[Start of Attachment]

(** ** Properties *)

(** A submit on a well-formed state. *)
Lemma submit_ok (serialize_total : forall b, is_Some (serialize b)) s r now :
  state_wf s -> job_id_counter s < 2 ^ 32 - 1 -> job_type_wf (sr_job_type r) ->
  resources_validate (sr_resources r) = true -> base_free s ->
  exists s' j defs,
    (let '(ctl, next) := submit_next r (job_id_counter s) defs (make_job_detail j false now) in
     handle_submit s r now = Ret (s', ctl, next) /\
     reg_run (open_streams s) ctl = Some (open_streams s')) /\
    state_wf s' /\ jobs s' = <[job_id_counter s := j]> (jobs s) /\
    jobs s !! job_id_counter s = None /\ job_wf j /\
    describes r (job_id_counter s) (task_id_counter s) defs /\
    (forall t st, job_tasks j !! t = Some st -> st = Waiting) /\
    (entries_cover r -> forall t, is_Some (job_tasks j !! t) <-> t ∈ td_id <$> defs).
Proof.
  intros Hwf Hlt Ht Hv Hfree.
  destruct (handle_submit_eq s r now Hwf Hlt Ht Hv)
    as (j & Hj & Hw & Hsh & Hid & Hb & Hl & Hc & Hsz & Heq).
  pose proof (reserved_bounds _ Ht) as Hr.
  pose proof (sw_counter s Hwf). pose proof (sw_task_counter s Hwf).
  destruct (make_task_defs_ok serialize_total r (job_id_counter s) (task_id_counter s)) as (defs & Hd & Hdesc);
    [done|lia|nia|].
  pose proof (proj2 (new_base_fresh s j Hwf Hb) Hfree) as Hnone.
  rewrite Hid, Hb, Hd in Heq. simpl in Heq. rewrite Hb in Hnone.
  rewrite bool_decide_true in Heq by done.
  exists (submitted s (reserved (sr_job_type r)) j), j, defs.
  destruct (submit_next r (job_id_counter s) defs _) as [ctl next] eqn:En. simpl in Heq.
  assert (Hinv := handle_submit_inv s r now _ _ _ Hwf Hlt Ht Heq).
  destruct Hinv as [(_ & _ & ->)|(j' & defs' & Hwf' & Hjobs & Hnew & _ & _ & Hreg & _)].
  { exfalso. unfold submit_next in En. by destruct (sr_log r). }
  split_and!; try done.
  - unfold submitted. simpl. by rewrite Hid.
  - intros Hcov t. rewrite (proj1 Hdesc), elem_of_seqZ, <- owns_lookup by done.
    unfold owns. rewrite Hb. unfold job_size. rewrite job_shape_size, Hsh.
    unfold submit_rows, entries_cover in *. destruct (sr_job_type r) as [|a]; [done|].
    assert (length (match sr_entries r with
      | Some es => zip (array_ids a) (Some <$> es)
      | None => (fun t => (t, None)) <$> array_ids a end) = length (array_ids a)) as ->.
    { destruct (sr_entries r); [rewrite length_zip_with|]; rewrite length_fmap; lia. }
    destruct (Z.eqb_spec (sumZ (count <$> ranges a)) 1) as [Hone|]; [|by rewrite size_map_seqZ].
    by rewrite length_array_ids_one by (done || apply Ht).
Qed.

[End of Attachment]

EXERCISE BRIEF: Look above for the line with "as (j & Hj &", then copy it and each later line exactly, stopping at the last line of the records.

RESPONSE TO THIS TASK:
    as (j & Hj & Hw & Hsh & Hid & Hb & Hl & Hc & Hsz & Heq).
  pose proof (reserved_bounds _ Ht) as Hr.
  pose proof (sw_counter s Hwf). pose proof (sw_task_counter s Hwf).
  destruct (make_task_defs_ok serialize_total r (job_id_counter s) (task_id_counter s)) as (defs & Hd & Hdesc);
    [done|lia|nia|].
  pose proof (proj2 (new_base_fresh s j Hwf Hb) Hfree) as Hnone.
  rewrite Hid, Hb, Hd in Heq. simpl in Heq. rewrite Hb in Hnone.
  rewrite bool_decide_true in Heq by done.
  exists (submitted s (reserved (sr_job_type r)) j), j, defs.
  destruct (submit_next r (job_id_counter s) defs _) as [ctl next] eqn:En. simpl in Heq.
  assert (Hinv := handle_submit_inv s r now _ _ _ Hwf Hlt Ht Heq).
  destruct Hinv as [(_ & _ & ->)|(j' & defs' & Hwf' & Hjobs & Hnew & _ & _ & Hreg & _)].
  { exfalso. unfold submit_next in En. by destruct (sr_log r). }
  split_and!; try done.
  - unfold submitted. simpl. by rewrite Hid.
  - intros Hcov t. rewrite (proj1 Hdesc), elem_of_seqZ, <- owns_lookup by done.
    unfold owns. rewrite Hb. unfold job_size. rewrite job_shape_size, Hsh.
    unfold submit_rows, entries_cover in *. destruct (sr_job_type r) as [|a]; [done|].
    assert (length (match sr_entries r with
      | Some es => zip (array_ids a) (Some <$> es)
      | None => (fun t => (t, None)) <$> array_ids a end) = length (array_ids a)) as ->.
    { destruct (sr_entries r); [rewrite length_zip_with|]; rewrite length_fmap; lia. }
    destruct (Z.eqb_spec (sumZ (count <$> ranges a)) 1) as [Hone|]; [|by rewrite size_map_seqZ].
    by rewrite length_array_ids_one by (done || apply Ht).
Qed.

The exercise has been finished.